Not for the first time I’m indebted to the curiosity of a fellow historian to make sense of a very short entry in the newspapers covering the Police Courts of the Metropolis in the early 19th century.

In February 1833 the Morning Post reported that John Stockton, ‘a well known flying dustman of Duck-lane, Westminster’ had appeared at the Queen’s Square Police Court charged with theft.

But Stockton hadn’t stolen valuables or money, or even food; he was accused of pinching ‘a quantity of dust’ from the Duke of Leeds in Whitehall. The report, sadly, gave no details of how much dust was stolen, or how the thief was caught. He was found guilty however, and the magistrate handed down a hefty financial penalty of £10.

Stockton didn’t have that kind of money and so he was sent to prison by default.

But what was a ‘flying dustman’?

I hadn’t a clue but I knew Lee Jackson would. His fascinating study of the ‘dirty trades’ of London is an excellent read and his Victorian London webpage is a resource I use all the time.

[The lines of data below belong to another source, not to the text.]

(** ** Setting up and doing a move to a data register *)

Lemma wp_pm_to_reg i r v (Q : unit → state → Prop) s :
  0 <= i < 2 → 4 <= r < 8 → in_u 24 v →
  (∀ p, pm_loaded i r v p → (∀ j r' v', j ≠ i → pm_loaded j r' v' s.(parmove) → pm_loaded j r' v' p) →
     Q tt (s_parmove p s)) →
  wp (pm_to_reg i r v) Q s.
Proof.
  intros Hi Hr Hv HQ. unfold pm_to_reg, pm_source, reg_bitmask.
  assert (registers_mask !! Z.to_nat r = Some 24) as Hm.
  { assert (r = 4 ∨ r = 5 ∨ r = 6 ∨ r = 7) as [->|[->|[->| ->]]] by lia; done. }
  repeat first [apply wp_bind, wp_check; [lia|] | apply wp_check; [lia|]
    | apply wp_bind, (wp_table_get _ _ 24); [lia|done|] | wp_step | progress unfold set_pm_src, set_pm].
  unfold dsp_pm_writereg, is_accu.
  rewrite (proj2 (Z.eqb_neq r DSP_REG_A)), (proj2 (Z.eqb_neq r DSP_REG_B)) by lia. cbn [orb].
  unfold set_pm_dest, set_pm_start, set_pm_len, set_pm_type, set_pm.
  repeat first [apply wp_bind, wp_check; [lia|] | apply wp_check; [lia|] | wp_step].
  apply HQ.
  - unfold pm_loaded. cbn. rewrite land_BITMASK by lia. rewrite Z.mod_small by exact Hv.
    rewrite !aget_aset_eq, aget_aset_ne, aget_aset_eq by congruence. by rewrite lookup_insert_eq.
  - intros j r' v' Hj. unfold pm_loaded. cbn. rewrite !aget_aset_ne by congruence.
    by rewrite lookup_insert_ne by congruence.
Qed.

Lemma wp_parmove_write_reg i r v (Q : unit → state → Prop) s :
  0 <= i < 2 → 4 <= r < 8 → pm_loaded i r v s.(parmove) → Q tt (upd_reg r v s) → wp (parmove_write_move i) Q s.
Proof.
  intros Hi Hr (Hl & Hs & Ht & Hsrc & Hd) HQ. unfold parmove_write_move. do 4 wp_step. rewrite Hl, Hs.
  change (Z.to_nat 1) with 1%nat. cbn [for_loop]. wp_step. unfold parmove_write_word.
  apply wp_bind, wp_check; [lia|]. apply wp_bind, wp_check; [lia|]. do 2 wp_step. rewrite Hd, Ht, Hsrc.
  change (nz 0) with false. cbv iota. by wp_steps.
Qed.

(** Post-increment addressing in linear mode. *)
Lemma wp_calc_ea_inc n a (Q : Z * Z → state → Prop) s :
  0 <= n < 8 → reg s (DSP_REG_M0 + n) = 0xffff → reg s (DSP_REG_R0 + n) = a → 0 <= a < 65535 →
  Q (0, a) (upd_reg (DSP_REG_R0 + n) (a + 1) s) → wp (dsp_calc_ea (0x18 + n)) Q s.
Proof.
  intros Hn Hm Ha Hr HQ. unfold dsp_calc_ea.
  assert (((0x18 + n) ≫ 3) .& BITMASK 3 = 3) as ->.
  { rewrite land_BITMASK, shr_div by lia. change (2 ^ 3) with 8. Z.div_mod_to_equations. lia. }
  assert ((0x18 + n) .& BITMASK 3 = n) as ->.
  { rewrite land_BITMASK by lia. change (2 ^ 3) with 8. Z.div_mod_to_equations. lia. }
  cbn [Z.eqb Pos.eqb]. do 2 wp_step. apply wp_bind.
  apply (wp_of_run _ _ _ _ _ (update_rn_linear n 1 s Hn ltac:(by rewrite Hm))).
  rewrite Ha, u16_small by lia. by wp_steps.
Qed.

(** A register is not in a list of registers. *)
Ltac not_in := unfold fir_regs, accu_regs; cbn [app]; rewrite ?not_elem_of_cons; split_and?; (lia || apply not_elem_of_nil).

(** ** One repetition *)

(** The two moves of the instruction fetch their words and step the address registers. *)
Lemma wp_fir_read a b (Q : unit → state → Prop) s :
  s.(cur_inst) = fir_word → 0 <= a < 0xffc0 → 0 <= b < 0xffc0 →
  reg s DSP_REG_R0 = a → reg s (DSP_REG_R0 + 4) = b → reg s DSP_REG_M0 = 0xffff → reg s (DSP_REG_M0 + 4) = 0xffff →
  (∀ p, pm_loaded 0 DSP_REG_X0 (data_word s DSP_SPACE_X a) p → pm_loaded 1 DSP_REG_Y0 (data_word s DSP_SPACE_Y b) p →
     Q tt (s_parmove p (upd_reg (DSP_REG_R0 + 4) (b + 1) (upd_reg DSP_REG_R0 (a + 1) s)))) →
  wp dsp_parmove_read Q s.
Proof.
  intros Hi Ha Hb Ra Rb Ma Mb HQ. unfold dsp_parmove_read.
  apply wp_bind, wp_set_pm_len; [lia|]. apply wp_bind, wp_set_pm_len; [lia|]. do 2 wp_step.
  cbn [cur_inst s_parmove]. rewrite Hi. apply (wp_call_table _ _ dsp_pm_8); [done|done|].
  unfold dsp_pm_8. do 2 wp_step. cbn [cur_inst s_parmove]. rewrite Hi.
  change (pm_8_ea fir_word) with (0x18 + 0, 0x18 + 4). cbv iota.
  apply wp_bind, (wp_calc_ea_inc 0 a); [lia|done|done|lia|]. cbv iota.
  apply wp_bind, (wp_calc_ea_inc 4 b); [lia|by reg_simpl|by reg_simpl|lia|]. cbv iota.
  change (sel_x _) with DSP_REG_X0. change (sel_y _) with DSP_REG_Y0.
  change (nz (fir_word .& (1 ≪ 15))) with true. change (nz (fir_word .& (1 ≪ 22))) with true. cbv iota.
  set (s1 := upd_reg _ _ _).
  assert (∀ sp c, data_word s1 sp c = data_word s sp c) as Hw.
  { intros sp c. unfold data_word. assert (rom_enabled s1 = rom_enabled s) as -> by (unfold rom_enabled, s1; by reg_simpl).
    by destruct (locate _ _ _). }
  apply wp_bind, wp_bind. apply (wp_of_run _ _ _ _ _ (read_run DSP_SPACE_X a s1 ltac:(lia) ltac:(lia))).
  fold (data_word s1 DSP_SPACE_X a). rewrite Hw.
  apply wp_pm_to_reg; [lia|lia|by apply Z.mod_pos_bound|]. intros p Hp _.
  apply wp_bind. apply (wp_of_run _ _ _ _ _ (read_run DSP_SPACE_Y b (s_parmove p s1) ltac:(lia) ltac:(lia))).
  assert (data_word (s_parmove p s1) DSP_SPACE_Y b = data_word s DSP_SPACE_Y b) as Hw2.
  { rewrite <- Hw. unfold data_word. change (rom_enabled (s_parmove p s1)) with (rom_enabled s1). by destruct (locate _ _ _). }
  fold (data_word (s_parmove p s1) DSP_SPACE_Y b). rewrite Hw2.
  apply wp_pm_to_reg; [lia|lia|by apply Z.mod_pos_bound|]. intros p' Hp' Hk.
  exact (HQ p' (Hk 0 _ _ ltac:(lia) Hp) Hp').
Qed.
Lemma dt_bind {A B} n1 n2 n (P : A → Prop) (Q : B → Prop) m f :
  dtriple n1 P m → (∀ a, P a → dtriple n2 Q (f a)) → (n1 + n2 <= n)%nat → dtriple n Q (m ≫= f).
Proof.
  intros Hm Hf Hn d Hd Hi. specialize (Hm d Hd Hi). unfold dwp, mbind, D_bind in *.
  destruct (m d) as [a d1|]; [|done]. destruct Hm as (HP & Hd1 & Hk1).
  assert (d_cur_inst d1 = inst) as Hi1 by (destruct Hk1 as (_ & -> & _); done). specialize (Hf a HP d1 Hd1 Hi1).
  unfold dwp in Hf. destruct (f a d1) as [b d2|]; [|done]. destruct Hf as (HQ & Hd2 & Hk2).
  split; [done|]. split; [done|]. by eapply keeps_trans.
Qed.

Lemma dt_mono {A} n n' (P P' : A → Prop) m :
  dtriple n P m → (n <= n')%nat → (∀ a, P a → P' a) → dtriple n' P' m.
Proof.
  intros Hm Hn HP d Hd Hi. specialize (Hm d Hd Hi). unfold dwp in *. destruct (m d) as [a d1|]; [|done].
  destruct Hm as (Ha & Hd1 & Hk). split; [auto|]. split; [done|].
  eapply (keeps_trans n 0); [exact Hk|apply keeps_refl|lia].
Qed.

Lemma dt_inst n : dtriple n (λ i, i = inst ∧ in_u 24 inst) get_cur_inst.
Proof. intros d Hd <-. split; [split; [done|apply Hd]|]. split; [done|apply keeps_refl]. Qed.

Lemma dt_pc n : dtriple n (in_u 16) get_core_pc.
Proof. intros d Hd _. split; [apply Hd|]. split; [done|apply keeps_refl]. Qed.

Lemma dt_pmname n : dtriple n (λ s, String.length s <= 63)%nat (d_gets parallelmove_name).
Proof. intros d Hd _. split; [apply Hd|]. split; [done|apply keeps_refl]. Qed.

Lemma dt_gets {A} n (f : disasm → A) : dtriple n (λ _, True) (d_gets f).
Proof. intros d Hd _. split; [done|]. split; [done|apply keeps_refl]. Qed.

Lemma dt_table {A} n (P : A → Prop) l i :
  0 <= i < Z.of_nat (length l) → Forall P l → dtriple n P (d_table l i).
Proof.
  intros Hi Hl. unfold d_table. rewrite (proj2 (Z.leb_le 0 i)) by lia.
  destruct (lookup_lt_is_Some_2 l (Z.to_nat i)) as [x Hx]; [lia|]. rewrite Hx. apply dt_ret.
  by eapply Forall_lookup_1.
Qed.

Lemma dt_call n l i : 0 <= i < Z.of_nat (length l) → Forall (dtriple n (λ _, True)) l → dtriple n (λ _, True) (d_call l i).
Proof.
  intros Hi Hl. unfold d_call. eapply (dt_bind 0 n n); [by apply (dt_table 0 (dtriple n (λ _, True)))| |lia]. done.
Qed.

Lemma dt_mark n i : 0 <= i < 64 → dtriple n (λ _, True) (mark i).
Proof.
  intros Hi d Hd _. unfold mark. rewrite in_array_true by done. split; [done|]. split; [done|].
  do 4 (split; [done|]). split; [|exists []; cbn; split; [done|split; [lia|done]]].
  intros r. cbn. rewrite aget_aset. case_decide; auto.
Qed.

Lemma dt_strcpy n size s : (String.length s < size)%nat → dtriple n (λ s', s' = s) (d_strcpy size s).
Proof. intros Hs. unfold d_strcpy. rewrite (proj2 (Nat.ltb_lt _ _) Hs). by apply dt_ret. Qed.

Lemma dt_format n fmt args ks b :
  Forall2 fits args ks → fmt_bound fmt ks = Some b → dtriple n (λ s, String.length s <= b)%nat (d_format fmt args).
Proof.
  intros Ha Hb. unfold d_format. destruct (sprintf_fits fmt args ks b Ha Hb) as (s & -> & Hs). by apply dt_ret.
Qed.

Lemma dt_sprintf n size fmt args ks b :
  Forall2 fits args ks → fmt_bound fmt ks = Some b → (b < size)%nat →
  dtriple n (λ s, String.length s <= b)%nat (d_sprintf size fmt args).
Proof.
  intros Ha Hb Hs. unfold d_sprintf. eapply (dt_bind 0 n n); [by eapply dt_format| |lia]. intros s Hl. cbv beta in Hl.
  eapply dt_mono; [apply (dt_strcpy n); lia|lia|]. by intros ? ->.
Qed.

Lemma dt_fprintf n fmt args ks b :
  Forall2 fits args ks → fmt_bound fmt ks = Some b → (b <= 128)%nat → (1 <= n)%nat →
  dtriple n (λ _, True) (d_fprintf fmt args).
Proof.
  intros Ha Hb Hs Hn. unfold d_fprintf. eapply (dt_bind 0 n n); [by eapply dt_format| |lia]. intros s Hl d Hd _.
  split; [done|]. split; [done|]. do 4 (split; [done|]). split; [by left|]. exists [s]. split; [done|]. split; [done|].
  constructor; [|done]. cbv beta in Hl. lia.
Qed.

Lemma dt_pm_sprintf n fmt args ks b :
  Forall2 fits args ks → fmt_bound fmt ks = Some b → (b < 64)%nat → dtriple n (λ _, True) (pm_sprintf fmt args).
Proof.
  intros Ha Hb Hs. unfold pm_sprintf. eapply (dt_bind 0 n n); [by eapply dt_sprintf| |lia]. intros s Hl d (H1 & H2 & _) _.
  cbv beta in Hl. split; [done|]. split; [split; [done|split; [done|cbn; lia]]|].
  do 4 (split; [done|]). split; [by left|]. exists []. split; [done|]. split; [cbn; lia|done].
Qed.

(** ** Parts *)

Lemma dt_reg_name n i : 0 <= i < 64 → dtriple n (λ s, String.length s <= 3)%nat (reg_name i).
Proof. intros Hi. apply dt_table; [cbn; lia|]. repeat (constructor; [cbn; lia|]). constructor. Qed.

Lemma in_u_masked v : in_u 24 (v .& BITMASK 24).
Proof. apply in_u_land_mask. lia. Qed.

Lemma dt_read_memory n a : 0 <= a → dtriple n (in_u 24) (read_memory a).
Proof.
  intros Ha. unfold read_memory. eapply (dt_bind 0 n n (λ _, True)); [| |lia].
  - destruct (Z.ltb_spec a 0x200); [rewrite in_array_true by lia; apply dt_gets|]. cbv zeta.
    rewrite (land_ones_const a _ 15), in_array_true by (done || by apply Z.mod_pos_bound). apply dt_gets.
  - intros v _. apply dt_ret, in_u_masked.
Qed.

Lemma dt_next_word n : dtriple n (in_u 24) next_word.
Proof.
  unfold next_word. eapply (dt_bind 0 n n); [apply dt_pc| |lia]. intros pc [Hpc _]. apply dt_read_memory. lia.
Qed.

Lemma dt_calc_cc n k : dtriple n (λ s, String.length s <= 2)%nat (dsp_calc_cc k).
Proof.
  unfold dsp_calc_cc. eapply (dt_bind 0 n n (λ s, String.length s <= 2)%nat); [| |lia].
  - apply dt_table; [in_range|]. repeat (constructor; [cbn; lia|]). constructor.
  - intros s Hs. eapply dt_mono; [apply (dt_strcpy n); lia|lia|]. by intros ? ->.
Qed.

Lemma dt_table_eq {A} n (l : list A) i x :
  0 <= i → l !! Z.to_nat i = Some x → dtriple n (λ y, y = x) (d_table l i).
Proof. intros Hi Hx. unfold d_table. rewrite (proj2 (Z.leb_le 0 i)), Hx by lia. by apply dt_ret. Qed.

(** A format taken from [ea_names]. *)
Lemma dt_ea_format n i fmt args ks b :
  0 <= i → ea_names !! Z.to_nat i = Some fmt → Forall2 fits args ks → fmt_bound fmt ks = Some b → (b <= 8)%nat →
  dtriple n (λ s, String.length s <= 8)%nat (fmt ← d_table ea_names i; d_sprintf 16 fmt args).
Proof.
  intros Hi Hf Ha Hb Hs. eapply (dt_bind 0 n n); [by apply (dt_table_eq 0 _ _ fmt)| |lia]. intros ? ->.
  eapply dt_mono; [eapply (dt_sprintf n); [exact Ha|exact Hb|lia]|lia|]. cbv beta. lia.
Qed.

Lemma dt_calc_ea n ea : dtriple n (λ x, String.length x.2 <= 8)%nat (dsp_calc_ea ea).
Proof.
  unfold dsp_calc_ea. assert (in_u 3 ((ea ≫ 3) .& BITMASK 3)) as Hv by bounds.
  revert Hv. generalize ((ea ≫ 3) .& BITMASK 3). intros v [Hv0 Hv1]. change (2 ^ 3) with 8 in Hv1. cbv zeta.
  assert (v = 0 ∨ v = 1 ∨ v = 2 ∨ v = 3 ∨ v = 4 ∨ v = 5 ∨ v = 6 ∨ v = 7) as Hv by lia.
  destruct Hv as [->|[->|[->|[->|[->|[->|[->| ->]]]]]]]; cbn [Z.eqb Pos.eqb orb].
  1-6,8: eapply (dt_bind 0 n n); [eapply dt_ea_format; [done|reflexivity|fit|vm_compute; reflexivity|lia]| |lia]; intros s Hs.
  all: try (apply dt_ret; exact Hs).
  1-5: eapply (dt_bind 0 n n); [apply dt_mark; in_range| |lia]; intros _ _; apply dt_ret; exact Hs.
  eapply (dt_bind 0 n n); [apply dt_next_word| |lia]. intros w Hw. destruct (_ =? 0).
  all: eapply (dt_bind 0 n n); [eapply dt_table_eq; [done|reflexivity]| |lia]; intros ? ->.
  all: eapply (dt_bind 0 n n); [by_format dt_sprintf| |lia]; intros s Hs; apply dt_ret; exact Hs.
Qed.

Lemma dt_space_addr n sp v : in_u 16 v → dtriple n (λ s, String.length s <= 8)%nat (space_addr sp v).
Proof. intros Hv. unfold space_addr. destruct (nz sp); by_format dt_sprintf. Qed.

Lemma dt_space_name n sp s :
  (String.length s <= 8)%nat → dtriple n (λ s, String.length s <= 10)%nat (space_name sp s).
Proof. intros Hs. unfold space_name. destruct (nz sp); by_format dt_sprintf. Qed.

Lemma dt_pp v : in_u 6 v → in_u 16 (v + 0xffc0) ∧ in_u 16 (0xffc0 + v).
Proof. unfold in_u. change (2 ^ 6) with 64. change (2 ^ 16) with 65536. lia. Qed.

(** Register pairs of the tables. *)
Definition reg_pair (x : Z * Z) : Prop := 0 <= x.1 < 64 ∧ 0 <= x.2 < 64.

Ltac table_pairs := repeat (constructor; [cbv [reg_pair fst snd]; lia|]); constructor.

Lemma dt_tcc_table n i : 0 <= i < 16 → dtriple n reg_pair (d_table registers_tcc i).
Proof. intros. apply dt_table; [done|]. table_pairs. Qed.

Lemma dt_lmove_table n i : 0 <= i < 8 → dtriple n reg_pair (d_table disasm_registers_lmove i).
Proof. intros. apply dt_table; [done|]. table_pairs. Qed.

Lemma dt_lmove_name n i : 0 <= i < 8 → dtriple n (λ s, String.length s <= 3)%nat (d_table registers_lmove i).
Proof. intros. apply dt_table; [done|]. repeat (constructor; [cbn; lia|]). constructor. Qed.

(** Strings the parts return. *)
Definition short (s : string) : Prop := (String.length s <= 10)%nat.

Create HintDb disasm.

(** A silent part of a function. *)
Ltac dpart :=
  lazymatch goal with
  | |- dtriple _ _ get_cur_inst => apply dt_inst
  | |- dtriple _ _ get_core_pc => apply dt_pc
  | |- dtriple _ _ next_word => apply dt_next_word
  | |- dtriple _ _ (d_gets parallelmove_name) => apply dt_pmname
  | |- dtriple _ _ (reg_name _) => apply dt_reg_name; in_range
  | |- dtriple _ _ (mark _) => apply dt_mark; in_range
  | |- dtriple _ _ (dsp_calc_ea _) => apply dt_calc_ea
  | |- dtriple _ _ (dsp_calc_cc _) => apply dt_calc_cc
  | |- dtriple _ _ (d_strcpy _ _) => eapply dt_strcpy; repeat case_match; cbn in *; lia
  | |- dtriple _ _ (d_sprintf _ _ _) => by_format dt_sprintf
  | |- dtriple _ _ (space_addr _ _) => apply dt_space_addr; first [bounds | apply dt_pp; bounds]
  | |- dtriple _ _ (space_name _ _) => apply dt_space_name; assumption
  | |- dtriple _ _ (d_table registers_tcc _) => apply dt_tcc_table; in_range
  | |- dtriple _ _ (d_table disasm_registers_lmove _) => apply dt_lmove_table; in_range
  | |- dtriple _ _ (d_table registers_lmove _) => apply dt_lmove_name; in_range
  | |- dtriple _ _ (mret _) => by apply dt_ret
  | |- dtriple _ _ _ => solve [eauto with disasm]
  end.

Ltac dweaken := eapply (dt_mono 0); [dpart|lia|cbv beta; unfold short; (done || lia)].

(** A function, part by part. *)
Ltac dstep :=
  cbv beta zeta;
  lazymatch goal with
  | |- dtriple ?n _ (mbind _ ?m) =>
      lazymatch m with
      | d_fprintf _ _ => eapply (dt_bind n 0 n); [| |lia]
      | d_call _ _ => eapply (dt_bind n 0 n); [| |lia]
      | mret _ => eapply (dt_bind 0 n n (λ _, True)); [by apply dt_ret| |lia]
      | (if _ then _ else _) =>
          lazymatch type of m with
          | D unit => eapply (dt_bind 0 n n (λ _, True)); [| |lia]
          | D string => eapply (dt_bind 0 n n short); [| |lia]
          | D (string * string) => eapply (dt_bind 0 n n (λ x, short x.1 ∧ short x.2)); [| |lia]
          end
      | _ => eapply (dt_bind 0 n n); [dpart| |lia]
      end
  | |- ∀ x, _ → _ =>
      let x := fresh "x" in let H := fresh "H" in intros x H; cbv beta delta [short reg_pair] in H;
      lazymatch type of H with
      | _ = _ ∧ _ => destruct H as [-> H]
      | _ ∧ _ => destruct H
      | _ = _ => subst x
      | _ => idtac
      end
  | |- dtriple _ _ (let '(_, _) := ?x in _) => destruct x; cbn [fst snd] in *
  | |- dtriple _ _ (if ?b then _ else _) => destruct b
  | |- dtriple _ _ (d_fprintf _ _) => by_format dt_fprintf
  | |- dtriple _ _ (pm_sprintf _ _) => by_format dt_pm_sprintf
  | |- dtriple _ _ (mret _) => apply dt_ret; try done
  | |- dtriple _ _ _ => first [dpart | dweaken]
  end.
Ltac dsolve := repeat dstep; unfold short in *; cbn [fst snd] in *; try done; try lia.


Lemma dt_bit_operand n changes : dtriple n short (bit_operand changes).
Proof.
  unfold bit_operand. dstep. dstep. dstep; [dweaken|]. dstep; [dsolve|]. dstep; [dweaken|]. dsolve.
Qed.
#[local] Hint Resolve dt_bit_operand : disasm.

Lemma dt_movep_pp n i : in_u 24 i → dtriple n short (movep_pp i).
Proof. intros. unfold movep_pp. dweaken. Qed.
#[local] Hint Resolve dt_movep_pp : disasm.

(** ** Instructions without parallel moves: one line each *)

Local Notation one_line := (dtriple 1 (λ _ : unit, True)).

Lemma dt_undefined : one_line dsp_undefined.
Proof. unfold dsp_undefined. dsolve. Qed.
Lemma dt_nop : one_line dsp_nop.
Proof. unfold dsp_nop, print_plain. dsolve. Qed.
Lemma dt_rti : one_line dsp_rti.
Proof. unfold dsp_rti, print_plain. dsolve. Qed.
Lemma dt_rts : one_line dsp_rts.
Proof. unfold dsp_rts, print_plain. dsolve. Qed.
Lemma dt_illegal : one_line dsp_illegal.
Proof. unfold dsp_illegal, print_plain. dsolve. Qed.
Lemma dt_swi : one_line dsp_swi.
Proof. unfold dsp_swi, print_plain. dsolve. Qed.
Lemma dt_reset : one_line dsp_reset.
Proof. unfold dsp_reset, print_plain. dsolve. Qed.
Lemma dt_wait : one_line dsp_wait.
Proof. unfold dsp_wait, print_plain. dsolve. Qed.
Lemma dt_stop : one_line dsp_stop.
Proof. unfold dsp_stop, print_plain. dsolve. Qed.
Lemma dt_enddo : one_line dsp_enddo.
Proof. unfold dsp_enddo, print_plain. dsolve. Qed.
Lemma dt_andi : one_line dsp_andi.
Proof. unfold dsp_andi, print_immediate. dsolve. Qed.
Lemma dt_ori : one_line dsp_ori.
Proof. unfold dsp_ori, print_immediate. dsolve. Qed.
Lemma dt_bchg : one_line dsp_bchg.
Proof. unfold dsp_bchg, print_bit. dsolve. Qed.
Lemma dt_bclr : one_line dsp_bclr.
Proof. unfold dsp_bclr, print_bit. dsolve. Qed.
Lemma dt_bset : one_line dsp_bset.
Proof. unfold dsp_bset, print_bit. dsolve. Qed.
Lemma dt_btst : one_line dsp_btst.
Proof. unfold dsp_btst, print_bit. dsolve. Qed.
Lemma dt_jclr : one_line dsp_jclr.
Proof. unfold dsp_jclr, print_jump_bit. dsolve. Qed.
Lemma dt_jset : one_line dsp_jset.
Proof. unfold dsp_jset, print_jump_bit. dsolve. Qed.
Lemma dt_jsclr : one_line dsp_jsclr.
Proof. unfold dsp_jsclr, print_jump_bit. dsolve. Qed.
Lemma dt_jsset : one_line dsp_jsset.
Proof. unfold dsp_jsset, print_jump_bit. dsolve. Qed.
Lemma dt_norm : one_line dsp_norm.
Proof. unfold dsp_norm. dsolve. Qed.
Lemma dt_do_0 : one_line dsp_do_0.
Proof. unfold dsp_do_0. dsolve. Qed.
Lemma dt_do_2 : one_line dsp_do_2.
Proof. unfold dsp_do_2. dsolve. Qed.
Lemma dt_do_4 : one_line dsp_do_4.
Proof. unfold dsp_do_4. dsolve. Qed.
Lemma dt_do_c : one_line dsp_do_c.
Proof. unfold dsp_do_c. dsolve. Qed.
Lemma dt_jsr : one_line dsp_jsr.
Proof. unfold dsp_jsr. dsolve. Qed.
Lemma dt_lua : one_line dsp_lua.
Proof. unfold dsp_lua. dsolve. Qed.
Lemma dt_movec_7 : one_line dsp_movec_7.
Proof. unfold dsp_movec_7. dsolve. Qed.
Lemma dt_movec_9 : one_line dsp_movec_9.
Proof. unfold dsp_movec_9, movec_space. dsolve. Qed.
Lemma dt_movec_b : one_line dsp_movec_b.
Proof. unfold dsp_movec_b. dsolve. Qed.
Lemma dt_movec_d : one_line dsp_movec_d.
Proof. unfold dsp_movec_d, movec_space. dsolve. Qed.
Lemma dt_movem : one_line dsp_movem.
Proof.
  unfold dsp_movem. dstep. dstep.
  eapply (dt_bind 0 1 1 (λ s, String.length s <= 8)%nat); [|dsolve|lia]. dsolve.
Qed.
Lemma dt_movep_0 : one_line dsp_movep_0.
Proof. unfold dsp_movep_0. dsolve. Qed.
Lemma dt_movep_1 : one_line dsp_movep_1.
Proof. unfold dsp_movep_1. dsolve. Qed.
Lemma dt_movep_2 : one_line dsp_movep_2.
Proof. unfold dsp_movep_2. dsolve. Qed.
Lemma dt_rep_1 : one_line dsp_rep_1.
Proof. unfold dsp_rep_1. dsolve. Qed.
Lemma dt_rep_3 : one_line dsp_rep_3.
Proof. unfold dsp_rep_3. dsolve. Qed.
Lemma dt_rep_5 : one_line dsp_rep_5.
Proof. unfold dsp_rep_5. dsolve. Qed.
Lemma dt_rep_d : one_line dsp_rep_d.
Proof. unfold dsp_rep_d. dsolve. Qed.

Dust was a by-product of the burning of fuels like coal and wood, and there was a lot of it. Ratepayers  demanded it was cleared away, and so parish officials employed men to take it away – sometimes carts passed streets twice a week in order to keep up with the mounds of dust and other refuse a huge city like London produced.

But dust also had a value. It could be mixed with other materials to make bricks and was employed for a variety of purposes. So its collection could be profitable and the capital soon spawned its own industry in waste removal. Flying dustmen were so called ‘from their habit of flying from one district to another’, a report into ‘Street Life in London’ from 1877 explained.

We still have ‘dustmen’ today of course, although they rarely collect ‘dust’ and are now given much more modern titles. They continue to remove the stuff we don’t want of course, and are part of wider recycling of materials and ‘rubbish’ that our Victorian ancestors would have understood and approved of.